• TASK DIRECTIONS: Please output the lines shown below exactly as they appear.

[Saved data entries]
(** X22.  Whenever the statistics are returned -- well-formed latencies,
    fewer than 2^53 of them, and a throughput division that is defined -- they
    sort the [n] successful latencies ascending; p50 is the element at index
    [int(n * 0.50)]; p95 is the element at index [int(n * 0.95)] when
    [n >= 20] and the maximum (the last sorted value) otherwise; p99 is the
    element at index [int(n * 0.99)] when [n >= 100] and the maximum
    otherwise.  With 19 latencies p95 is the maximum, with 20 it is the
    element at sorted index 19; with 99 latencies p99 is the maximum, with
    100 it is the element at sorted index 99.  Up to 1000 latencies the
    indices are the integer quotients [n * 50 / 100], [n * 95 / 100] and
    [n * 99 / 100]. *)
Theorem calculate_stats_percentiles alg results v_throughput :
  let latencies := successful_latencies results in
  let n := len latencies in
  Forall (fun x => wf x = true) latencies ->
  0 < n < 2 ^ 53 ->
  throughput alg (filter success results) latencies = Return v_throughput ->
  exists d p50 p95 p99 v_max (i50 i95 i99 : Z),
    calculate_stats alg results = Return d /\
    field d "p50" = Some p50 /\ field d "p95" = Some p95 /\
    field d "p99" = Some p99 /\ field d "max" = Some v_max /\
    ascending (sorted latencies) /\ Permutation (sorted latencies) latencies /\
    py_max latencies = Return v_max /\
    getitem (sorted latencies) (-1) = Return v_max /\
    int_of_float (fmul (of_int n) c050) = Return i50 /\
    getitem (sorted latencies) i50 = Return p50 /\
    (20 <= n -> int_of_float (fmul (of_int n) c095) = Return i95 /\
                getitem (sorted latencies) i95 = Return p95) /\
    (n < 20 -> p95 = v_max) /\
    (100 <= n -> int_of_float (fmul (of_int n) c099) = Return i99 /\
                 getitem (sorted latencies) i99 = Return p99) /\
    (n < 100 -> p99 = v_max) /\
    (n = 19 -> p95 = v_max) /\
    (n = 20 -> getitem (sorted latencies) 19 = Return p95) /\
    (n = 99 -> p99 = v_max) /\
    (n = 100 -> getitem (sorted latencies) 99 = Return p99) /\
    (n <= 1000 -> i50 = n * 50 / 100 /\ (20 <= n -> i95 = n * 95 / 100) /\
                  (100 <= n -> i99 = n * 99 / 100)).
Proof.
  intros latencies n Hw Hn Hthr.
  destruct (calculate_stats_wf alg results v_throughput Hw Hn Hthr)
    as (v_min & v_max & v_avg & v_p50 & v_p95 & v_p99 & i50 & i95 & i99 &
        Heq & Hmin & Hmax & Havg & N50 & N95 & N99 & Hord & E50 & I50 &
        A95 & B95 & A99 & B99 & _).
  fold latencies in Heq, Hmin, Hmax, Havg, N50, N95, N99, I50, A95, B95, A99, B99.
  fold n in E50, I50, A95, B95, A99, B99.
  assert (Hslen : len (sorted latencies) = n) by apply sorted_len.
  assert (G : forall (i : nat) p, nth_error (sorted latencies) i = Some p ->
                getitem (sorted latencies) (Z.of_nat i) = Return p).
  { intros i p Hp.
    assert (i < List.length (sorted latencies))%nat by (apply nth_error_Some; congruence).
    destruct (getitem_nonneg (sorted latencies) (Z.of_nat i)) as (x & Hx & Hnth).
    { unfold len. lia. }
    rewrite Nat2Z.id in Hnth. congruence. }
  exists [ ("total", VInt (len results));
           ("success", VInt (len (filter success results)));
           ("errors", VInt (len results - len (filter success results)));
           ("min", VFloat v_min); ("max", VFloat v_max); ("avg", VFloat v_avg);
           ("p50", VFloat v_p50); ("p95", VFloat v_p95); ("p99", VFloat v_p99);
           ("throughput", v_throughput) ]%string.
  exists v_p50, v_p95, v_p99, v_max, (Z.of_nat i50), (Z.of_nat i95), (Z.of_nat i99).
  split; [exact Heq|].
  do 4 (split; [reflexivity|]).
  split; [apply ascending_of_scaled; [apply sorted_wf; exact Hw|apply sorted_ascending; exact Hw]|].
  split; [apply sorted_perm|].
  split; [exact Hmax|].
  split; [apply sorted_last_is_max; assumption|].
  split; [exact I50|].
  split; [apply G; exact N50|].
  split; [intros H; split; [apply A95; exact H|apply G; exact N95]|].
  split; [intros H; apply B95; exact H|].
  split; [intros H; split; [apply A99; exact H|apply G; exact N99]|].
  split; [intros H; apply B99; exact H|].
  split; [intros H; apply B95; lia|].
  split.
  { intros H. pose proof (A95 ltac:(lia)) as Hi. rewrite H in Hi.
    assert (C : int_of_float (fmul (of_int 20) c095) = Return 19) by (vm_compute; reflexivity).
    assert (E : Z.of_nat i95 = 19) by congruence.
    rewrite <- E. apply G; exact N95. }
  split; [intros H; apply B99; lia|].
  split.
  { intros H. pose proof (A99 ltac:(lia)) as Hi. rewrite H in Hi.
    assert (C : int_of_float (fmul (of_int 100) c099) = Return 99) by (vm_compute; reflexivity).
    assert (E : Z.of_nat i99 = 99) by congruence.
    rewrite <- E. apply G; exact N99. }
  intros Hsmall. split; [|split].
  - rewrite (index_exact_small n c050 50) in I50 by (cbn [In]; auto; lia). congruence.
  - intros H. pose proof (A95 H) as Hi.
    rewrite (index_exact_small n c095 95) in Hi by (cbn [In]; auto; lia). congruence.
  - intros H. pose proof (A99 H) as Hi.
    rewrite (index_exact_small n c099 99) in Hi by (cbn [In]; auto; lia). congruence.
Qed.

• TASK SOLUTION:
(** X22.  Whenever the statistics are returned -- well-formed latencies,
    fewer than 2^53 of them, and a throughput division that is defined -- they
    sort the [n] successful latencies ascending; p50 is the element at index
    [int(n * 0.50)]; p95 is the element at index [int(n * 0.95)] when
    [n >= 20] and the maximum (the last sorted value) otherwise; p99 is the
    element at index [int(n * 0.99)] when [n >= 100] and the maximum
    otherwise.  With 19 latencies p95 is the maximum, with 20 it is the
    element at sorted index 19; with 99 latencies p99 is the maximum, with
    100 it is the element at sorted index 99.  Up to 1000 latencies the
    indices are the integer quotients [n * 50 / 100], [n * 95 / 100] and
    [n * 99 / 100]. *)
Theorem calculate_stats_percentiles alg results v_throughput :
  let latencies := successful_latencies results in
  let n := len latencies in
  Forall (fun x => wf x = true) latencies ->
  0 < n < 2 ^ 53 ->
  throughput alg (filter success results) latencies = Return v_throughput ->
  exists d p50 p95 p99 v_max (i50 i95 i99 : Z),
    calculate_stats alg results = Return d /\
    field d "p50" = Some p50 /\ field d "p95" = Some p95 /\
    field d "p99" = Some p99 /\ field d "max" = Some v_max /\
    ascending (sorted latencies) /\ Permutation (sorted latencies) latencies /\
    py_max latencies = Return v_max /\
    getitem (sorted latencies) (-1) = Return v_max /\
    int_of_float (fmul (of_int n) c050) = Return i50 /\
    getitem (sorted latencies) i50 = Return p50 /\
    (20 <= n -> int_of_float (fmul (of_int n) c095) = Return i95 /\
                getitem (sorted latencies) i95 = Return p95) /\
    (n < 20 -> p95 = v_max) /\
    (100 <= n -> int_of_float (fmul (of_int n) c099) = Return i99 /\
                 getitem (sorted latencies) i99 = Return p99) /\
    (n < 100 -> p99 = v_max) /\
    (n = 19 -> p95 = v_max) /\
    (n = 20 -> getitem (sorted latencies) 19 = Return p95) /\
    (n = 99 -> p99 = v_max) /\
    (n = 100 -> getitem (sorted latencies) 99 = Return p99) /\
    (n <= 1000 -> i50 = n * 50 / 100 /\ (20 <= n -> i95 = n * 95 / 100) /\
                  (100 <= n -> i99 = n * 99 / 100)).
Proof.
  intros latencies n Hw Hn Hthr.
  destruct (calculate_stats_wf alg results v_throughput Hw Hn Hthr)
    as (v_min & v_max & v_avg & v_p50 & v_p95 & v_p99 & i50 & i95 & i99 &
        Heq & Hmin & Hmax & Havg & N50 & N95 & N99 & Hord & E50 & I50 &
        A95 & B95 & A99 & B99 & _).
  fold latencies in Heq, Hmin, Hmax, Havg, N50, N95, N99, I50, A95, B95, A99, B99.
  fold n in E50, I50, A95, B95, A99, B99.
  assert (Hslen : len (sorted latencies) = n) by apply sorted_len.
  assert (G : forall (i : nat) p, nth_error (sorted latencies) i = Some p ->
                getitem (sorted latencies) (Z.of_nat i) = Return p).
  { intros i p Hp.
    assert (i < List.length (sorted latencies))%nat by (apply nth_error_Some; congruence).
    destruct (getitem_nonneg (sorted latencies) (Z.of_nat i)) as (x & Hx & Hnth).
    { unfold len. lia. }
    rewrite Nat2Z.id in Hnth. congruence. }
  exists [ ("total", VInt (len results));
           ("success", VInt (len (filter success results)));
           ("errors", VInt (len results - len (filter success results)));
           ("min", VFloat v_min); ("max", VFloat v_max); ("avg", VFloat v_avg);
           ("p50", VFloat v_p50); ("p95", VFloat v_p95); ("p99", VFloat v_p99);
           ("throughput", v_throughput) ]%string.
  exists v_p50, v_p95, v_p99, v_max, (Z.of_nat i50), (Z.of_nat i95), (Z.of_nat i99).
  split; [exact Heq|].
  do 4 (split; [reflexivity|]).
  split; [apply ascending_of_scaled; [apply sorted_wf; exact Hw|apply sorted_ascending; exact Hw]|].
  split; [apply sorted_perm|].
  split; [exact Hmax|].
  split; [apply sorted_last_is_max; assumption|].
  split; [exact I50|].
  split; [apply G; exact N50|].
  split; [intros H; split; [apply A95; exact H|apply G; exact N95]|].
  split; [intros H; apply B95; exact H|].
  split; [intros H; split; [apply A99; exact H|apply G; exact N99]|].
  split; [intros H; apply B99; exact H|].
  split; [intros H; apply B95; lia|].
  split.
  { intros H. pose proof (A95 ltac:(lia)) as Hi. rewrite H in Hi.
    assert (C : int_of_float (fmul (of_int 20) c095) = Return 19) by (vm_compute; reflexivity).
    assert (E : Z.of_nat i95 = 19) by congruence.
    rewrite <- E. apply G; exact N95. }
  split; [intros H; apply B99; lia|].
  split.
  { intros H. pose proof (A99 ltac:(lia)) as Hi. rewrite H in Hi.
    assert (C : int_of_float (fmul (of_int 100) c099) = Return 99) by (vm_compute; reflexivity).
    assert (E : Z.of_nat i99 = 99) by congruence.
    rewrite <- E. apply G; exact N99. }
  intros Hsmall. split; [|split].
  - rewrite (index_exact_small n c050 50) in I50 by (cbn [In]; auto; lia). congruence.
  - intros H. pose proof (A95 H) as Hi.
    rewrite (index_exact_small n c095 95) in Hi by (cbn [In]; auto; lia). congruence.
  - intros H. pose proof (A99 H) as Hi.
    rewrite (index_exact_small n c099 99) in Hi by (cbn [In]; auto; lia). congruence.
Qed.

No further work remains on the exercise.